Agreed. I feel like the right test would be: "OK, you can use AI to easily generate these pac-man prototypes in an hour or two. But once you get past the 'wow I was able to get all this with so little work', you still have a basically unplayable prototype. Nobody would seriously want to play these or pay for them. How about you make a full-blown pac-man clone with all the nuances of the original? How long does that take? Do you even start converging to the solution at some point or do you keep playing whack-a-mole with bugs and issues?"

snats

It's pretty funny to test in-distribution for AI models. But they fail horribly once you push them a bit[1].

I recently made LLMs play Minesweeper and ALL LLMs that I tested had a pretty bad win to loose ratio. Like the only model that won more than 3 times was R1 (mind you there were 50 games).

[1] https://snats.xyz/pages/articles/minesweeper_bench.html

fleshmonad

As long as it gets the logic right I don't care. You probably also don't calculate the bitmasks for sprites in your head and have the full maze design in your head. So as long as you have the working logic you can supply it with the map layout and sprites. But yeah LLM capability is overhyped.

croes

As long it’s for games ok.

But AI coded software for planes or pacemakers?

karwash

I had to build a Pacman game in Java Swing as one of the projects for my Java college course in 2023. We received a list of requirements which was about two pages long (so much more demanding than in The Guardian article).

ChatGPT was extremely useful in getting started, especially since in the beginning I didn't feel too comfortable with Swing. But as I built the project and the logic got more complex, AI became much less useful.

Overall it took me about 30 hours to build a complete game meeting all the requirements of the project and on which I got 100%.

I didn't lean on AI as much as I could have -- point of the project was to get better at Java, but I think that even if I did, that time would have been cut down to 20 hours.

karwash

One interesting application was for maze creation. ChatGPT was not able to code the maze specified in the requirements so I did some googling and found Python code which came pretty close to what I needed. I asked ChatGPT to rewrite it into Java and then I tweaked the result to meet the requirements.

henning

Looking at YouTube Unity tutorials, it looks like you could just straight up make your own Pac-Man in a few hours with the benefit that you could actually control and understand what the fuck is going on at each step of the way. It would also probably be a comparable but slightly higher amount of time in SDL, Raylib, PyGame, or other game-related libraries that don't provide as much hand-holding.
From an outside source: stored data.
(** X21. When no data object has two rows in [proj_data] (no object with
    two copies on the resolved resources), the three volumes of a row
    are the roundings of plain sums over the project's rows: Total of all
    sizes, Public of the sizes of the rows whose collection and object
    are both in [pub_obj], Private of the sizes of the other rows. *)
Theorem volumes_without_replicas :
  forall (cat : catalog) (zone : string) (roots : list string) (pub_obj : list Z)
         (creator_of owner_of : ProjColl.t -> option string)
         (proj_coll : list ProjColl.t) (proj_data : list ProjData.t)
         (pub_proj_data : list PubProjData.t) (row : Report.t),
  temp_tables cat zone roots = Done (proj_coll, proj_data, pub_proj_data) ->
  create_pub_obj_table cat = Done pub_obj ->
  NoDup (map ProjData.data_id proj_data) ->
  In row (Report.final_select creator_of owner_of proj_coll proj_data pub_proj_data) ->
  Report.Total row
  = Sql.round_gib
      (Sql.total (map ProjData.data_size
                    (Volume.of_project (Report.Project row) proj_data)))
  /\ Report.Public row
     = Sql.round_gib
         (Sql.total (map (fun a => if both_public pub_obj a
                                   then ProjData.data_size a else 0)
                       (Volume.of_project (Report.Project row) proj_data)))
  /\ Report.Private row
     = Sql.round_gib
         (Sql.total (map (fun a => if both_public pub_obj a
                                   then 0 else ProjData.data_size a)
                       (Volume.of_project (Report.Project row) proj_data))).
Proof.
  intros cat zone roots pub_obj creator_of owner_of proj_coll proj_data pub_proj_data row
         Htables Hpub Hnd Hrow.
  apply temp_tables_done in Htables.
  destruct Htables as (store_resc & pub_obj' & _ & _ & Hpub' & _ & Hppd).
  rewrite Hpub in Hpub'. injection Hpub' as <-.
  assert (Hsame : forall a b, In a proj_data -> In b proj_data ->
            ProjData.data_id a = ProjData.data_id b ->
            ProjData.coll_id a = ProjData.coll_id b /\ ProjData.proj a = ProjData.proj b).
  { intros x y Hx Hy Hid.
    now rewrite (NoDup_map_inj ProjData.data_id proj_data Hnd x y Hx Hy Hid). }
  assert (Htot : forall a, In a proj_data ->
            Volume.tot_of_row pub_proj_data a = ProjData.data_size a).
  { intros x Hx. unfold Volume.tot_of_row. rewrite Hppd.
    destruct (both_public pub_obj x) eqn:Hp.
    - rewrite (partners_public proj_data pub_obj Hsame x Hx Hp).
      rewrite (filter_same_key ProjData.data_id proj_data x Hnd Hx).
      cbn [map List.length]. change (Z.of_nat 1) with 1. apply Z.mul_1_l.
    - now rewrite (partners_private proj_data pub_obj Hsame x Hx Hp). }
  assert (Hpv : forall a, In a proj_data ->
            Volume.pub_of_row pub_proj_data a
            = if both_public pub_obj a then ProjData.data_size a else 0).
  { intros x Hx. rewrite Hppd. destruct (both_public pub_obj x) eqn:Hp.
    - unfold Volume.pub_of_row.
      rewrite (partners_public proj_data pub_obj Hsame x Hx Hp).
      rewrite (filter_same_key ProjData.data_id proj_data x Hnd Hx).
      cbn [map Sql.total fold_right PubProjData.data_size]. apply Z.add_0_r.
    - now apply pub_of_row_private. }
  apply final_select_rows in Hrow. destruct Hrow as [_ Hrow].
  set (g := Report.Project row) in *.
  assert (Hin : forall a, In a (Volume.of_project g proj_data) -> In a proj_data).
  { intros x Hx. unfold Volume.of_project in Hx. now apply filter_In in Hx. }
  assert (HT : Report.tot_vol
                 (Report.t_of creator_of owner_of proj_coll proj_data pub_proj_data g)
               = Sql.total (map ProjData.data_size (Volume.of_project g proj_data))).
  { rewrite tot_vol_formula. apply total_map_ext. intros x Hx. apply Htot, Hin, Hx. }
  assert (HP : Report.pub_vol
                 (Report.t_of creator_of owner_of proj_coll proj_data pub_proj_data g)
               = Sql.total (map (fun a => if both_public pub_obj a
                                          then ProjData.data_size a else 0)
                              (Volume.of_project g proj_data))).
  { rewrite pub_vol_formula. apply total_map_ext. intros x Hx. apply Hpv, Hin, Hx. }
  rewrite Hrow. cbn [Report.Total Report.Public Report.Private Report.row_of].
  rewrite HT, HP. split; [reflexivity|]. split; [reflexivity|]. f_equal.
  rewrite <- total_map_sub. apply total_map_ext.
  intros x _. destruct (both_public pub_obj x); lia.
Qed.
(** * AutoAD: the job ledger, the command runner and the orchestrator

    A shallow embedding of [ad_command_runner.py] (classes [JobStore] and
    [CommandRunner]) and of [orchestrator_and_parsers.py] (classes
    [SessionStore], [AutoExploitPolicy], [Orchestrator] and two of the
    registered parsers), followed by the properties of the specification
    that are settled on it.

    Conventions of the embedding.
    - Python values that travel through JSON columns, analyzer results and
      session records are terms of [value]; a [dict] is an association list
      in insertion order with unique keys.
    - A timestamp returned by [time.time()] is an integer number of clock
      ticks ([Z]); only its order and its being zero or not are used.
    - The two SQLite tables are lists of rows in insertion order, with the
      AUTOINCREMENT counters kept next to them.  A TEXT column filled with
      [json.dumps] and read with [json.loads] holds the [value] itself.
    - An id is an integer that SQLite can hold, of 64 bits: for an id
      outside this range [sqlite3] raises [OverflowError] before any
      statement runs, and no row has such an id.  The store is modelled
      for the ids within the range; a statement about an id that no job
      has says so with [fits_int64].
    - Code that raises keeps the changes it made before raising: a
      computation is a function from the world to a result and a world.
      An exception of a class derived from [Exception] ([Raises]) is told
      from one that is not ([Escapes]), which [except Exception] lets
      through. *)

From Stdlib Require Import ZArith List String Ascii Bool Lia DecimalString.
From Stdlib Require Import Sorting.Sorted Sorting.Permutation.
Import ListNotations.
Open Scope string_scope.
Open Scope list_scope.
Open Scope Z_scope.
Set Warnings "-register-all".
This reminds me of the fad of creating Twitter/Reddit/Hacker News clones in 15 minutes in some new web framework back in the 2000s/2010s. And of course none of the 15 minute Twitter clones actually have the hybrid fan-out architecture that Twitter wrote after a few years so that it wouldn't failwhale all the time. I'd love to see someone vibe code their way through that.

What I don't understand is that the same people who embrace long hours, grinding, and having secret founder DNA sauce also want to completely take their hands off the wheel and vibe code their way to financial freedom.

Note that just turning on Copilot/some other assistant and having it do code suggestions is fine in the sense of surrendering far less control over architecture and correctness and is something I do at work to cut down on boilerplate. So I think there is a spectrum from micro-AI assistance to macro-AI vibe coding. For instance, you could ask the chat bot to help you implement specific parts of the app, like using Djikstra's algorithm for pathfinding for the AI, without just asking it to make the entire app.

ptx

> “I’ll assume you want an accurate version of Pac-Man based on the classic arcade game – complete with a proper maze, four ghosts with distinct behaviours, power pellets, and smoother gameplay?” says Grok.

So the AI is already confused and spouting nonsense from the start. An "accurate version" which is "complete with [...] smoother gameplay"? Smoother than what? Smoother than what would be accurate? Smoother in what way?

Perhaps it's regurgitating a mangled version of a description of some improved implementation where "smoother gameplay" (compared to some reference) would make sense?